Attempts at Oral Transmission of Mammary Tumour Agent by Feeding Male Organs
Author(s) -
A Peacock
Publication year - 1956
Publication title -
british journal of cancer
Language(s) - English
Resource type - Journals
SCImago Journal Rank - 2.833
H-Index - 236
eISSN - 1532-1827
pISSN - 0007-0920
DOI - 10.1038/bjc.1956.86
Subject(s) - mammary gland , medicine , pathology , biology , physiology , cancer , breast cancer
THE male mouse harbours the mammary tumour virus in its testes, spermatozoa vesicular glands and fluid (Andervont and Dunn, 1948; Miihlbock, 1950) as well as in other sites. Male secretions therefore might be a source of infection to female offspring either by direct contact or by infection of their mothers.

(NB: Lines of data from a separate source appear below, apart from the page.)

(** X8. The mail service is asked at most once per call: exactly once when
    the call is accepted and the mail configuration is complete -- also
    when summarization failed or was skipped -- and never otherwise.  The
    summarizer is asked exactly once when the call is accepted and the
    transcript is not blank. *)
Theorem external_requests (STREAMS_SETTINGS : gmap string Settings)
    (env : environ) (w : world) (session_id : string) :
  let run := run_media_stream py_str STREAMS_SETTINGS env w session_id in
  count is_sendgrid_request (trace (snd run))
  = (if accepted STREAMS_SETTINGS w session_id && configured env then 1 else 0)%nat
  /\ count is_llm_request (trace (snd run))
     = (if accepted STREAMS_SETTINGS w session_id
           && negb (blank (join LF (transcript (snd run))))
        then 1 else 0)%nat.
Proof.
  cbv zeta. unfold accepted.
  destruct (STREAMS_SETTINGS !! session_id) as [settings |] eqn:Hreg.
  2: { rewrite (media_stream_unregistered py_str _ env w _ Hreg). split; reflexivity. }
  destruct (handshake_ok w) eqn:Hok.
  2: { rewrite (media_stream_no_handshake py_str _ env w _ _ Hreg Hok).
       split; reflexivity. }
  destruct (accepted_counts STREAMS_SETTINGS env w session_id settings Hreg Hok)
    as (_ & _ & _ & _ & H5 & H6).
  cbn [andb]. rewrite H5, H6.
  split; [reflexivity |].
  destruct (blank _); reflexivity.
Qed.

(** A trace with one action of a kind splits at that action only. *)
Lemma split_at_only (p : action -> bool) (A B pre post : list action) (x y : action) :
  forallb (fun a => negb (p a)) A = true ->
  forallb (fun a => negb (p a)) B = true ->
  p y = true ->
  A ++ x :: B = pre ++ y :: post ->
  post = B.
Proof.
  revert pre. induction A as [| a A IH]; intros pre HA HB Hy Hsplit.
  - destruct pre as [| z pre]; cbn in Hsplit.
    + injection Hsplit as _ <-. reflexivity.
    + injection Hsplit as _ ->. exfalso.
      rewrite forallb_app in HB. apply andb_true_iff in HB. destruct HB as [_ HB].
      cbn in HB. rewrite Hy in HB. discriminate.
  - cbn in HA. apply andb_true_iff in HA. destruct HA as [Ha HA].
    destruct pre as [| z pre]; cbn in Hsplit.
    + injection Hsplit as <- _. rewrite Hy in Ha. discriminate.
    + injection Hsplit as _ Hsplit. eapply IH; eauto.
Qed.

(** X9. Once the relay has closed the model socket, nothing more is sent
    on either socket. *)
Theorem nothing_sent_after_model_close (STREAMS_SETTINGS : gmap string Settings)
    (env : environ) (w : world) (session_id : string) (pre post : list action) :
  trace (snd (run_media_stream py_str STREAMS_SETTINGS env w session_id))
  = pre ++ OpenaiClose :: post ->
  existsb is_send post = false.
Proof.
  destruct (STREAMS_SETTINGS !! session_id) as [settings |] eqn:Hreg.
  2: { rewrite (media_stream_unregistered py_str _ env w _ Hreg). cbn [snd trace].
       intros H. exfalso.
       assert (Hin : In OpenaiClose [WsClose])
         by (rewrite H; apply in_or_app; right; left; reflexivity).
       cbn in Hin. intuition discriminate. }
  destruct (handshake_ok w) eqn:Hok.
  2: { rewrite (media_stream_no_handshake py_str _ env w _ _ Hreg Hok). cbn [snd trace].
       intros H. exfalso.
       assert (Hin : In OpenaiClose [WsAccept; OpenaiConnect; WsClose])
         by (rewrite H; apply in_or_app; right; left; reflexivity).
       cbn in Hin. intuition discriminate. }
  destruct (media_stream_shape py_str STREAMS_SETTINGS env w session_id settings Hreg Hok)
    as (d & c1 & c2 & -> & Hd & H1 & H2 & _).
  set (conv := join LF (transcript (snd (pumps py_str (arrivals w) (streaming settings))))).
  intros Hsplit.
  destruct (count_post_trace env w settings conv) as (_ & _ & Psend & _).
  assert (HP : forallb (fun a => negb (is_openai_close a)) (post_trace env w settings conv)
               = true).
  { unfold post_trace.
    destruct (String.eqb (strip conv) ""); destruct (configured env); reflexivity. }
  assert (Hpost : post = c2 ++ post_trace env w settings conv).
  { eapply (split_at_only is_openai_close); [| | | exact Hsplit].
    - rewrite !forallb_app.
      rewrite (forallb_impl _ pump_action (fun a => negb (is_openai_close a)) d
                 ltac:(intros []; cbn; congruence) Hd).
      rewrite (forallb_impl _ is_task_mark (fun a => negb (is_openai_close a)) c1
                 ltac:(intros []; cbn; congruence) H1).
      reflexivity.
    - rewrite forallb_app, HP.
      rewrite (forallb_impl _ is_task_cancelled (fun a => negb (is_openai_close a)) c2
                 ltac:(intros []; cbn; congruence) H2).
      reflexivity.
    - reflexivity. }
  rewrite Hpost, existsb_app, Psend, orb_false_r.
  clear -H2. induction c2 as [| a c2 IH]; [reflexivity |].
  cbn in H2. apply andb_true_iff in H2. destruct H2 as [Ha H2].
  cbn. rewrite (IH H2). destruct a; try discriminate; reflexivity.
Qed.


End OutcomeFacts.

(** ** Sessions *)

Section SessionIsolation.

Variable py_str : json -> string.

Import Examples MoreExamples.

(** X11. What the relay does for a session depends on the registry only
    through the entry of that session: requests for other sessions -- calls
    requested, relay connections -- change nothing of it. *)
Theorem sessions_isolated (env : environ) (STREAMS_SETTINGS : gmap string Settings)
    (rs : list request) (w : world) (session_id : string) :
  (forall req, ~ In (PostCallCustom req session_id) rs) ->
  run_media_stream py_str (serve py_str env STREAMS_SETTINGS rs) env w session_id
  = run_media_stream py_str STREAMS_SETTINGS env w session_id.
Proof.
  intros Hrs. unfold run_media_stream, media_stream.
  rewrite (serve_other py_str env rs session_id Hrs). reflexivity.
Qed.

(** X12. The session is registered, and the response promises the call,
    before the number is checked: when the number turns out not to be
    allowed, the background task raises [ValueError] and creates no call,
    yet the response was the usual one and the entry stays, so that a relay
    connection for the session is still accepted. *)
Theorem session_registered_before_number_check (tenv : telephony_env)
    (tw : twilio_world) (req : CallCustomRequest) (session_id : string)
    (STREAMS_SETTINGS : gmap string Settings) (w : world) :
  let out := call_custom_endpoint tenv tw req session_id STREAMS_SETTINGS in
  fst (check_number_allowed tw (phone_number req)) = Ok false ->
  fst (snd out) = Raise ValueError
  /\ fst (fst out)
     = {| response_message := ("Call initiated to " ++ phone_number req)%string;
          response_session_id := session_id |}
  /\ snd (fst out) !! session_id
     = Some {| settings_system_message := system_message req;
               settings_voice := voice req;
               settings_email := email req |}
  /\ accepted (snd (fst out)) w session_id = handshake_ok w.
Proof.
  cbv zeta. intros Hcheck. unfold call_custom_endpoint. cbn [fst snd].
  split.
  { unfold make_call_custom, tbind.
    destruct (check_number_allowed tw (phone_number req)) as [r tr].
    cbn in Hcheck. subst r. reflexivity. }
  split; [reflexivity |].
  assert (Hreg : call_custom req session_id STREAMS_SETTINGS !! session_id
                 = Some {| settings_system_message := system_message req;
                           settings_voice := voice req;
                           settings_email := email req |}).
  { unfold call_custom. apply lookup_insert_eq. }
  split; [exact Hreg |].
  unfold accepted. rewrite Hreg. reflexivity.
Qed.

End SessionIsolation.

(** ** Frames that end a pump, frames that are ignored *)

Section FrameOutcomes.

Variable py_str : json -> string.

Import Examples.

(** A frame on which [twilio_to_openai] raises forwards nothing. *)
Lemma twilio_frame_raise (raw : option json) (st : call_state) (e : exn) :
  fst (twilio_to_openai_frame raw st) = Raise e ->
  inbound_media (TwilioText raw) = [] /\ snd (twilio_to_openai_frame raw st) = st.
Proof.
  unfold twilio_to_openai_frame, inbound_media.
  cbv beta iota delta [bind lift set_stream_sid emit ret].
  destruct raw as [[| b | z | s | l | kvs] |]; cbn; auto.
  destruct (assoc "event" kvs) as [event |]; cbn; auto.
  destruct (eq_str event "start") eqn:Estart; cbn.
  - assert (Emedia : eq_str event "media" = false).
    { destruct event; try reflexivity. cbn in *.
      apply String.eqb_eq in Estart. subst s. reflexivity. }
    rewrite Emedia.
    destruct (assoc "start" kvs) as [start |]; cbn; auto.
    destruct (getitem start "streamSid"); cbn; auto. discriminate.
  - destruct (eq_str event "media"); cbn; [| discriminate].
    destruct (assoc "media" kvs) as [media |]; cbn; auto.
    destruct (getitem media "payload"); cbn; auto. discriminate.
Qed.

Miihlbock (1952a) suggests that repeated copulation by increasing the mammary agent transmitted by a " high cancer " male to a " low cancer " female eventually leads to a high enough concentration of agent for the mother to transmit it to her young in the milk. He also injected extracts of embryos removed from high cancer strain mothers with mammary tumours into 3 to 4 weeks old susceptible mice (Muhlbock, 1952b). These mice did not develop any mammary tumours, in spite of being force-bred; while 50 per cent of mice injected with placental extracts from a similar source developed mammary tumours. Though these experiments do not exclude absolutely the contamination of the young through the placenta, they support the concept of indirect infection by the mothers' milk. The possibility remains that unexplained mammary tumours might be due to chance oral contamination of the offspring in the cage when coming into contact with some secretion of its male parent In the human subject the mumps virus localises in the mammary gland, parotid and testes, and this association suggested that a similar tropism for these glands may exist in the case of the mammary tumour agent in mice. In the following experiments it was proposed to test the possibility of contamination by salivary, testicular or vesicular gland secretions.